**Work instructions**
Of all the lines below, return only those starting with the line holding "promotion and release" and going on through the line holding "Definition CONNECTIONS_PER_SECOND : f64", exactly as written.

**Materials provided**
= Beginning of Section =

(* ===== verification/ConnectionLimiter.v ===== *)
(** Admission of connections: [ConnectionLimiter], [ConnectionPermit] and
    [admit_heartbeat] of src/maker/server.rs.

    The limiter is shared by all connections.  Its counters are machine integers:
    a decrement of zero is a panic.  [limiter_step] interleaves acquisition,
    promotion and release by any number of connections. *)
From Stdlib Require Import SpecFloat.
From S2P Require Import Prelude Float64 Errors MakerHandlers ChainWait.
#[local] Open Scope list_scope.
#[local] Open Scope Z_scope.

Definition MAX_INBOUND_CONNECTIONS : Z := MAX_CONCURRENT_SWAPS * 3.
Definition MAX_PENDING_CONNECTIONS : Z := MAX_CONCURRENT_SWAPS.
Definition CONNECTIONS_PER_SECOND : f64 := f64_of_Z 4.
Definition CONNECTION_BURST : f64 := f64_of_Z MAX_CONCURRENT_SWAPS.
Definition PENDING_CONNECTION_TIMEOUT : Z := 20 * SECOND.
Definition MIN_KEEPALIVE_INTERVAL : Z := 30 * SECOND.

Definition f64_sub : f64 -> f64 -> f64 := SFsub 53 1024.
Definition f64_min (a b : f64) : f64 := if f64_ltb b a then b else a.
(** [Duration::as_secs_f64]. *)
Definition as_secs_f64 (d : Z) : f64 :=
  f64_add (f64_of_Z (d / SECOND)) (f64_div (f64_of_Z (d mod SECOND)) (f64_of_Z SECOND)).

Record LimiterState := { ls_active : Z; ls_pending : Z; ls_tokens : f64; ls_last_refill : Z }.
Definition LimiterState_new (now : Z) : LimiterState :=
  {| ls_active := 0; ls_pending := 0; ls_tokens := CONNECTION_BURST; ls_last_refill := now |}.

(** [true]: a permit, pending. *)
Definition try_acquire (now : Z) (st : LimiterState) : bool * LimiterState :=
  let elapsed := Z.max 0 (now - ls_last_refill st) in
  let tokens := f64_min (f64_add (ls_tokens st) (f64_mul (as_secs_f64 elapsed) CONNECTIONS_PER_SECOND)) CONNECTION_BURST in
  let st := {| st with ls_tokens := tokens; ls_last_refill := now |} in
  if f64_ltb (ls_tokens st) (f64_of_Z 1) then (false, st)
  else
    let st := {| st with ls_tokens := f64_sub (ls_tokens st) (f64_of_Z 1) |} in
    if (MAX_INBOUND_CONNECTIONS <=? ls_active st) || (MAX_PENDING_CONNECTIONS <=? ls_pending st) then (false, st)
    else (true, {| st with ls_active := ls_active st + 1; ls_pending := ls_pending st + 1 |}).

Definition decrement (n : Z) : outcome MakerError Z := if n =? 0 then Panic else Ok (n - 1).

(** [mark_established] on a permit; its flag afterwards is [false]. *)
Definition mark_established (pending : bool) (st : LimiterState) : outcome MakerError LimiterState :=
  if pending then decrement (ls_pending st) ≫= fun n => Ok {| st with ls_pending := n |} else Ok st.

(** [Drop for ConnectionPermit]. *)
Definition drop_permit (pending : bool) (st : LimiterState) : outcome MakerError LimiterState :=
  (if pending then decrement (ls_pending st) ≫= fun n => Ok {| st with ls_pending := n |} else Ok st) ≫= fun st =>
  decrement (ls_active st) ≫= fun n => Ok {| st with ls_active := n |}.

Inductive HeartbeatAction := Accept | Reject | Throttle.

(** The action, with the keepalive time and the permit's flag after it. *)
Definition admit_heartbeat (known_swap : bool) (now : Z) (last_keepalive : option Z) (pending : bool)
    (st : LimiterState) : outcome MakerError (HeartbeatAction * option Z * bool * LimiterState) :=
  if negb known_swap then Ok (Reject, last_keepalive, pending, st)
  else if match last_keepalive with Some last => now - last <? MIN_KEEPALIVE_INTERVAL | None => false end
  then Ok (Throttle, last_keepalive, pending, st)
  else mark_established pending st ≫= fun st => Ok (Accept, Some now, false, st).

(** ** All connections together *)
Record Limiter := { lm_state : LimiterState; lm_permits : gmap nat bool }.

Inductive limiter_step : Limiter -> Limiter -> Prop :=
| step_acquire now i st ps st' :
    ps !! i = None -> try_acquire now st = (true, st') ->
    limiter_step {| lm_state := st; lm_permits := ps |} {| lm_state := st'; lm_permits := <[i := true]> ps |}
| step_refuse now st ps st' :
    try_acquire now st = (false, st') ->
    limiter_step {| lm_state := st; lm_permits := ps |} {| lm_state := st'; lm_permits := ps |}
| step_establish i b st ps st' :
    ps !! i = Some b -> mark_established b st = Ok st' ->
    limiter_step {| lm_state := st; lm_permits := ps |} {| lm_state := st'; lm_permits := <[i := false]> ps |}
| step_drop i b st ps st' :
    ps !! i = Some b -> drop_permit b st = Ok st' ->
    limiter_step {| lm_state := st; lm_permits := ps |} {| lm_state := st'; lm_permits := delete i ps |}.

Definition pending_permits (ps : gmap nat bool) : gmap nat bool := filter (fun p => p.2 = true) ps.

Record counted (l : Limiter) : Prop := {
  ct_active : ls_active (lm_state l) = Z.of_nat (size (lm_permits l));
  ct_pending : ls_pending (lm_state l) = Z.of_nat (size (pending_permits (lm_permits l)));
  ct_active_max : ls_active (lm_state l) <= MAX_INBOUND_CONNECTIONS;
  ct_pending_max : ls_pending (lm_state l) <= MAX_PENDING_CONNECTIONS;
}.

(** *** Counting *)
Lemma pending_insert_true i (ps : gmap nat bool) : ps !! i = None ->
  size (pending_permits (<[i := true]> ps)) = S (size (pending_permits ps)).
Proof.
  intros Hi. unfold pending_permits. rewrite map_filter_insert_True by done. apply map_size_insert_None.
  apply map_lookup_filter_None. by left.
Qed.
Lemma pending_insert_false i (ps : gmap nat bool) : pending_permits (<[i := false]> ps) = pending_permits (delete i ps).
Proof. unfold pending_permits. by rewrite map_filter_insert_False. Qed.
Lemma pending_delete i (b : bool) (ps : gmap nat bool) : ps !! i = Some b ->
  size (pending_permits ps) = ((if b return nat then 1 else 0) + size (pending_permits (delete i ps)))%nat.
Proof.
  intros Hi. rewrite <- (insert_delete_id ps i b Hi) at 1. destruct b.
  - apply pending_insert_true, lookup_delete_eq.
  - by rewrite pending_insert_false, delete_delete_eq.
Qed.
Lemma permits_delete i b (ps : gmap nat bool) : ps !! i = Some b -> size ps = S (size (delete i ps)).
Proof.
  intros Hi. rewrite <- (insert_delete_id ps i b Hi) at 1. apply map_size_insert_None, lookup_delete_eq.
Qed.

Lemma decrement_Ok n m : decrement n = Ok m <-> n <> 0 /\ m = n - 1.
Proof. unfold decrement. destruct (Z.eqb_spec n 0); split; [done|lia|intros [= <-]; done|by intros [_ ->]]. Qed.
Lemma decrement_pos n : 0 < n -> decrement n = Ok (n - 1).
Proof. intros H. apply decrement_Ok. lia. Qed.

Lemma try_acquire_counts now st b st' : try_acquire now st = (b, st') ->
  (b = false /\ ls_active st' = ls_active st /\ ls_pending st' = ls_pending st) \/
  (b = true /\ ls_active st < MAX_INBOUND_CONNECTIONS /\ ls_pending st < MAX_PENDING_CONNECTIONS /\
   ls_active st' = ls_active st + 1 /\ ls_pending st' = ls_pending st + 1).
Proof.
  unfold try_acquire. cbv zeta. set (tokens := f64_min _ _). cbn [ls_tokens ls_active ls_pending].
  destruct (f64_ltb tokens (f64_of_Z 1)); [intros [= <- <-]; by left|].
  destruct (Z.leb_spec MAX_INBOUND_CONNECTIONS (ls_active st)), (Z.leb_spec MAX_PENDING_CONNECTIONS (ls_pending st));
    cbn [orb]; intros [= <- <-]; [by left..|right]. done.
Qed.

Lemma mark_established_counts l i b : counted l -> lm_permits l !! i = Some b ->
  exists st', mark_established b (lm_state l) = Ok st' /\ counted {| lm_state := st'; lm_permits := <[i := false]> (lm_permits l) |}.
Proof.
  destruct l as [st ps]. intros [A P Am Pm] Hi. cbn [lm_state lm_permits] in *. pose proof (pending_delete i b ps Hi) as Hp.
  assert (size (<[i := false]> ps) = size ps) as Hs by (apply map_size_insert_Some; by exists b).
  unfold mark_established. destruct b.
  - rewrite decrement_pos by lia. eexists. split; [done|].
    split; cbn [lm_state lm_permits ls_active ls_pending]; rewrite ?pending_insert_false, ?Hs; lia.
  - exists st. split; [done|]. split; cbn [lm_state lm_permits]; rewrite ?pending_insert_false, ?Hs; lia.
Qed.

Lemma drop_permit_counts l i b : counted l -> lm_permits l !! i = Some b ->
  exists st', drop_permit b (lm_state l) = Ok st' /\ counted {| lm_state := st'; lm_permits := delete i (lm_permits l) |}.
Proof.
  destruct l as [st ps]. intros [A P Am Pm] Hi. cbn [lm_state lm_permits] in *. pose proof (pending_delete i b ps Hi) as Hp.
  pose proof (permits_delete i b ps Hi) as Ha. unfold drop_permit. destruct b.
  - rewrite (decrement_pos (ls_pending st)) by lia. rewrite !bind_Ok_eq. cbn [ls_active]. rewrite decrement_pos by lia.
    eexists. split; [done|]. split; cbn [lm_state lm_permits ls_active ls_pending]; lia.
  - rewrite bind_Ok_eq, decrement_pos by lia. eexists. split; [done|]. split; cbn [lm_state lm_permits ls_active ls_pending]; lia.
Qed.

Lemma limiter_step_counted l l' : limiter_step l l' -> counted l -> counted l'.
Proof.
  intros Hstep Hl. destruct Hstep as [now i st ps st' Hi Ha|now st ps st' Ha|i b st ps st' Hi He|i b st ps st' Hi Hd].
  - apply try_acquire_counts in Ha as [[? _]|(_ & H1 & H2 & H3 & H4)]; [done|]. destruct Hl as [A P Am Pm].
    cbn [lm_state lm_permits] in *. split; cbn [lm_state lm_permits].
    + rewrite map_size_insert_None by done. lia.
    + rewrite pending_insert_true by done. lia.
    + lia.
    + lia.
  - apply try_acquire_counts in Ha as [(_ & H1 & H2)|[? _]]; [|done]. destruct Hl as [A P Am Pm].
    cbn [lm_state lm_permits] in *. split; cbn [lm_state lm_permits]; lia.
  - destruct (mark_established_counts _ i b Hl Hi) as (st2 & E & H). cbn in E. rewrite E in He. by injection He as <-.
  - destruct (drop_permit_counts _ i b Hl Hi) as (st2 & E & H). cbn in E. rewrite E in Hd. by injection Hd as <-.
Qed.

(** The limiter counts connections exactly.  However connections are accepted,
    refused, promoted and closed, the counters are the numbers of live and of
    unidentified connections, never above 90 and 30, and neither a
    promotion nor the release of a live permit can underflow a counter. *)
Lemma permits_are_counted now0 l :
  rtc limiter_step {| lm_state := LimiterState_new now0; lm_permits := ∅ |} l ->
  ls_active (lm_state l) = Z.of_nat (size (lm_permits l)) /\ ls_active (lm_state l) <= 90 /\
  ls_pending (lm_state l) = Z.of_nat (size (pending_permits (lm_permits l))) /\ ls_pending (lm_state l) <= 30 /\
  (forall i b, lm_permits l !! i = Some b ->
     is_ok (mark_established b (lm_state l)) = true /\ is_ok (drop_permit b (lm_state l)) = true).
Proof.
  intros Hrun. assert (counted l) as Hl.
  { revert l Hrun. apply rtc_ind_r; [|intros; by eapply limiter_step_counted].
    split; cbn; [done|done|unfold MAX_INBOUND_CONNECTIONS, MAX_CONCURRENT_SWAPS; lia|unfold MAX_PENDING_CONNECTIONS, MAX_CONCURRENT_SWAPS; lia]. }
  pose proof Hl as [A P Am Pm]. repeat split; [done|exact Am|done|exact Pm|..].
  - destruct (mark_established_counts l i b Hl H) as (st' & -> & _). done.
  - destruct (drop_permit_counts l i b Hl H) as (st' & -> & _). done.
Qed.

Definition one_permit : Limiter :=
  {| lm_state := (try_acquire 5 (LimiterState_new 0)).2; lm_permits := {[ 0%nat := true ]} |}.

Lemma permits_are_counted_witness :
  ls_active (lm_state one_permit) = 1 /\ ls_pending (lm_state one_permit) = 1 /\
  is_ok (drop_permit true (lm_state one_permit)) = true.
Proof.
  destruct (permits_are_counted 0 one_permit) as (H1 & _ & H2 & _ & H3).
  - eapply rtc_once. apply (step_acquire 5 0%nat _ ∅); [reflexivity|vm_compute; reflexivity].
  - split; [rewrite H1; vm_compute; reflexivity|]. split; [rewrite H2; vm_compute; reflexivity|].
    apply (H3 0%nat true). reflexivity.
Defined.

= End of Section =

**Result of the exercise**
    promotion and release by any number of connections. *)
From Stdlib Require Import SpecFloat.
From S2P Require Import Prelude Float64 Errors MakerHandlers ChainWait.
#[local] Open Scope list_scope.
#[local] Open Scope Z_scope.

Definition MAX_INBOUND_CONNECTIONS : Z := MAX_CONCURRENT_SWAPS * 3.
Definition MAX_PENDING_CONNECTIONS : Z := MAX_CONCURRENT_SWAPS.
Definition CONNECTIONS_PER_SECOND : f64 := f64_of_Z 4.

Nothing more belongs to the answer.